Adverse impact of carbon tetrachloride on metabolic function in mice

Abstract Carbon tetrachloride (CCl 4 ), a potent hepatotoxin, is linked to the histopathological outcomes of inflammatory or oxidative stress, and cell death. However, further study of additional dysmetabolism induced by CCl 4 toxicant has not yet been investigated. In current study, chronical and acute exposures of CCl 4 in mice were used to unmask the biological molecular mechanism responsible for insulin‐dependent metabolic disorder.

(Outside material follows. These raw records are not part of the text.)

(** C40. The scans of the library terminate on every memory: each reads a fresh mapped address in
    every round, so it meets a NUL (a difference for [strcmp]) or faults at the end of the mapped
    range, well-formed strings or not. *)
Theorem scans_terminate m p q :
  terminates (strlen p m) ∧ terminates (strcmp p q m) ∧ terminates (strcpy p q m) ∧
  terminates (atol p m).
Proof.
  unfold strlen, strcmp, strcpy, atol, gets.
  split_and!; (apply terminates_bind; [done|]); intros ? ? [= <- <-].
  - apply terminates_bind; [apply strlen_loop_terminates|done].
  - apply strcmp_loop_terminates.
  - apply terminates_bind; [apply strcpy_loop_terminates|done].
  - apply terminates_bind; [apply atol_spaces_terminates|].
    intros str m1 ->%atol_spaces_state. tbind. intros b m2 [_ ->]%load8_inv.
    destruct (_ || _); (apply terminates_bind; [apply atol_digits_terminates|done]).
Qed.
(* ===== verification/Snprintf.v ===== *)
(** Formatted output, util/snprintf.c: [vsnprintf], and its abstract specifications
    [render] and [render_at].

    The [out] argument of [vsnprintf] points to an array object of the caller's own, so it is the
    state of the monad here, a list of bytes; an access outside it is a fault.  The format and the
    [%s] arguments are read-only: they lie in memory, or are string literals of the program. *)
From S2P Require Import Prelude Mem CString.

(** * C values that are passed as variadic arguments *)

(** A number or an address, or the address of a string literal with the given bytes. *)
Inductive cval := Num (z : Z) | Lit (bs : list Z).

(** The [i]-th [char] a [const char*] value points to. *)
Definition cread (m : mem) (v : cval) (i : Z) : option Z :=
  match v with
  | Num p => m !! (p + i)
  | Lit bs => if i <? 0 then None else (bs ++ [0]) !! Z.to_nat i
  end.
(** A bound on the length of a string scan that starts at the value. *)
Definition cread_fuel (m : mem) (v : cval) : nat :=
  match v with Num _ => scan_fuel m | Lit bs => S (length bs) end.

(** [va_arg] on a list of the arguments that are left; reading past its end is undefined. *)
Definition va_int (vl : list cval) : option (Z * list cval) :=
  match vl with Num z :: vl' => Some (s32 z, vl') | _ => None end.
Definition va_long (vl : list cval) : option (Z * list cval) :=
  match vl with Num z :: vl' => Some (s64 z, vl') | _ => None end.
Definition va_num (longarg : bool) (vl : list cval) : option (Z * list cval) :=
  if longarg then va_long vl else va_int vl.
Definition va_str (vl : list cval) : option (cval * list cval) :=
  match vl with v :: vl' => Some (v, vl') | [] => None end.

(** * vsnprintf *)

(** [out[i] = c], and [if (++pos < n) out[pos - 1] = c]. *)
Definition out_set (i c : Z) : M (list Z) () := λ out,
  if (0 <=? i) && (i <? Z.of_nat (length out))
  then Ret tt (<[Z.to_nat i := u8 c]> out) else Fault.
Definition put (n c pos : Z) : M (list Z) Z :=
  when (pos + 1 <? n) (out_set pos c);;
  mret (pos + 1).

(** [for (i = k - 1; i >= 0; i--)] over the nibbles of [num]. *)
Definition hex_char (d : Z) : Z := if d <? 10 then 48 + d else 97 + d - 10.
Fixpoint put_hex (n num : Z) (k : nat) (pos : Z) : M (list Z) Z :=
  match k with
  | O => mret pos
  | S i =>
      let d := Z.land (Z.shiftr num (4 * Z.of_nat i)) 15 in
      pos ← put n (hex_char d) pos;
      put_hex n num i pos
  end.

(** [for (long nn = num; nn /= 10; digits++);] *)
Definition count_loop (fuel : nat) (nn digits : Z) : M (list Z) Z :=
  loop fuel (λ '(nn, digits),
    let nn := Z.quot nn 10 in
    if truthy nn then mret (inl (nn, digits + 1)) else mret (inr digits)) (nn, digits).
Definition count_digits (num : Z) : M (list Z) Z := count_loop 20 num 1.

(** [for (int i = digits - 1; i >= 0; i--)], the digits from the last to the first. *)
Fixpoint put_digits (n pos num : Z) (digits : nat) : M (list Z) () :=
  match digits with
  | O => mret tt
  | S i =>
      when (pos + Z.of_nat i + 1 <? n) (out_set (pos + Z.of_nat i) (48 + Z.rem num 10));;
      put_digits n pos (Z.quot num 10) i
  end.

(** [while ( *s2 ) { put *s2; s2++ }] *)
Definition put_str_loop (fuel : nat) (m : mem) (n : Z) (s2 : cval) (j pos : Z) : M (list Z) Z :=
  loop fuel (λ '(j, pos),
    c ← of_option (cread m s2 j);
    if truthy c then pos ← put n c pos; mret (inl (j + 1, pos)) else mret (inr pos)) (j, pos).
Definition put_str (m : mem) (n : Z) (s2 : cval) (pos : Z) : M (list Z) Z :=
  put_str_loop (cread_fuel m s2) m n s2 0 pos.

(** The variables of the loop over the format. *)
Record fmt_state := FmtState {
  fs_format : bool; fs_longarg : bool; fs_pos : Z; fs_vl : list cval }.

(** [case 'x'], into which [case 'p'] falls through. *)
Definition case_x (n : Z) (longarg : bool) (pos : Z) (vl : list cval) : M (list Z) fmt_state :=
  '(num, vl) ← of_option (va_num longarg vl);
  pos ← put_hex n num (if longarg then 16 else 8) pos;
  mret (FmtState false false pos vl).
Lemma get_file_keeps f : keeps P (get_file f).
Proof. intros w Hw. unfold get_file. by destruct (w_files w !! f). Qed.
Lemma spike_file_write_keeps f buf size : keeps P (spike_file_write f buf size).
Proof.
  apply keeps_bind; [apply get_file_keeps|]. intros x. apply keeps_bind; [keeps_tac|].
  intros _. apply keeps_bind; [by apply frontend_keeps|keeps_tac].
Qed.
Lemma vprintk_keeps s vl : keeps P (vprintk s vl).
Proof.
  intros w Hw. unfold vprintk. destruct (vsnprintf _ _ _ _ _) as [res out|out| |]; try done.
  revert w Hw. apply keeps_bind; [apply spike_file_write_keeps|keeps_tac].
Qed.
Lemma shutdown_keeps {A} code : keeps P (shutdown (A := A) code).
Proof.
  apply keeps_bind; [apply vprintk_keeps|]. intros _.
  apply keeps_bind; [by apply frontend_keeps|]. intros _. apply keeps_halt.
Qed.
Lemma panic_keeps {A} s args : keeps P (panic (A := A) s args).
Proof. apply keeps_bind; [apply vprintk_keeps|]. intros _. apply shutdown_keeps. Qed.
Lemma kassert_keeps cond ra s : keeps P (kassert cond ra s).
Proof.
  destruct cond; [apply keeps_ret|]. apply keeps_bind; [|intros; apply shutdown_keeps].
  apply keeps_bind; [apply vprintk_keeps|]. intros _. apply shutdown_keeps.
Qed.
Lemma poweroff_keeps {A} depth code : keeps P (poweroff (A := A) depth code).
Proof.
  revert code. generalize A. induction depth as [|depth IH]; intros B code; [apply keeps_fault|].
  apply keeps_bind; [apply keeps_gets|]. intros htif. apply keeps_bind.
  - apply keeps_if; [apply keeps_ret|]. apply keeps_bind; [apply vprintk_keeps|]. intros _.
    apply IH.
  - intros _. apply keeps_bind; [apply vprintk_keeps|]. intros _. apply keeps_halt.
Qed.
Lemma assert_at_keeps file line cond x : keeps P (assert_at file line cond x).
Proof.
  destruct cond; [apply keeps_ret|]. apply keeps_bind; [apply vprintk_keeps|].
  intros _. apply poweroff_keeps.
Qed.
End keeps.
#[export] Hint Resolve get_file_keeps spike_file_write_keeps vprintk_keeps shutdown_keeps
  panic_keeps kassert_keeps poweroff_keeps assert_at_keeps frontend_keeps : keeps.

Lemma panic_never {H} `{Host H} `{Platform} {A} s args : never (panic (H := H) (A := A) s args).
Proof. do 3 (apply never_bind; intros _). by intros w a w'. Qed.

(** ** Printing and stopping take finitely many steps *)
Section terminates.
Context {H : Type} `{HH : Host H} `{PP : Platform}.
Implicit Types w : world H.

Lemma frontend_terminates c w : terminates (frontend c w).
Proof. by rewrite frontend_Ret. Qed.
Lemma get_file_terminates f w : terminates (get_file f w).
Proof. unfold get_file. by destruct (w_files w !! f). Qed.
Lemma vprintk_terminates s vl w : terminates (vprintk s vl w).
Proof.
  unfold vprintk. pose proof (vsnprintf_terminates (w_mem w) printk_size s vl
    (replicate (Z.to_nat printk_size) 0)) as Ht.
  destruct (vsnprintf _ _ _ _ _) as [res out|out| |]; try done.
  apply terminates_bind; [|done]. apply terminates_bind; [apply get_file_terminates|].
  intros x w1 _. apply terminates_bind; [by destruct (_ <=? _)|]. intros _ w2 _.
  apply terminates_bind; [apply frontend_terminates|done].
Qed.
Lemma shutdown_terminates {A} code w : terminates (shutdown (A := A) code w).
Proof.
  apply terminates_bind; [apply vprintk_terminates|]. intros _ w1 _.
  apply terminates_bind; [apply frontend_terminates|done].
Qed.
Lemma panic_terminates {A} s args w : terminates (panic (A := A) s args w).
Proof.
  apply terminates_bind; [apply vprintk_terminates|]. intros _ w1 _. apply shutdown_terminates.
Qed.
End terminates.
#[export] Hint Resolve frontend_terminates vprintk_terminates shutdown_terminates
  panic_terminates : terminates.

(** * Instances *)
Import SampleMachine.

Lemma sample_console m file : console (sample_world m file) 2.
Proof. eexists. split; reflexivity. Qed.

Lemma panic_Halted_witness :
  panic (A := ()) "Load access fault!" [] (sample_world ∅ []) =
    Halted (set_host (host_calls
      [FeWrite 2 (printk_bytes (bytes ("Load access fault!" +:+ newline)));
       FeWrite 2 (printk_bytes (shutdown_msg (-1))); FeExit (-1)] (SampleHost [] []))
      (sample_world ∅ [])).
Proof.
  apply (panic_Halted (A := ()) (sample_world ∅ []) 2); [apply sample_console|plain_tac|by vm_compute].
Defined.

Lemma panic_drops_arguments_witness :
  panic (A := ()) "Too many symbols" [] (sample_world ∅ []) =
    panic (A := ()) "Too many symbols" [Num 7] (sample_world ∅ []) ∧
  panic (A := ()) ("Unknown syscall %ld " +:+ newline) [Num 99] (sample_world ∅ []) =
    Halted (set_host (host_calls
      [FeWrite 2 (printk_bytes (bytes "Unknown syscall " ++ dec va_area ++ bytes (" " +:+ newline +:+ newline)));
       FeWrite 2 (printk_bytes (shutdown_msg (-1))); FeExit (-1)] (SampleHost [] []))
      (sample_world ∅ [])).
Proof.
  apply (panic_drops_arguments (A := ()) (sample_world ∅ []) 2 "Too many symbols" [] [Num 7] 99);
    [apply sample_console|split; by vm_compute].
Defined.

Lemma poweroff_spec_witness :
  (w_htif (set_htif 0 (sample_world ∅ [])) = 0 →
   poweroff (A := ()) 64 (-1) (set_htif 0 (sample_world ∅ [])) = Fault) ∧
  (w_htif (set_htif 0 (sample_world ∅ [])) ≠ 0 → 64%nat ≠ O →
   poweroff (A := ()) 64 (-1) (set_htif 0 (sample_world ∅ [])) =
     Halted (printed 2 (bytes ("Power off" +:+ carriage +:+ newline)) (set_htif 0 (sample_world ∅ [])))).
Proof.
  apply (poweroff_spec (A := ()) (set_htif 0 (sample_world ∅ [])) 2 64 (-1)). eexists. split; reflexivity.
Defined.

In experimental methods, a number of biochemical assays were used in assessment of biological impacts on insulin‐produced pancreas and insulin‐responsive hepatocyte after long‐ and short‐term exposures of CCl 4 toxicant, respectively. As a result, data from oral glucose tolerance test showed that CCl 4 exposures induced glucose tolerance and disrupted blood insulin and glucagon levels time‐dependently. Meanwhile, biochemical and histocytological analyses further indicated that CCl 4 exposures significantly resulted in liver cell damage, induced abnormal changes of hepatic and skeletal glycogen synthesis. In addition, acute CCl 4 ‐exposed mice showed reduced functional proteins of glucose transporter 2 (GLUT2), insulin receptor β, insulin receptor substrate 1, glycogen synthase kinase 3β (GSK3β), p‐AKT Ser473 associated with AKT signaling pathway in liver cells, whereas acute CCl 4 exposure downregulated the endogenous expressions of the insulin and glucagon hormonal proteins in the pancreas. Taken together, the current findings highlight that CCl 4 impaired insulin‐dependent glucose homeostasis through modulating hepatocellular AKT signaling pathway in acute CCl 4 exposure and GLUT2/GSK3β pathway in chronic CCl 4 ‐exposed liver cells.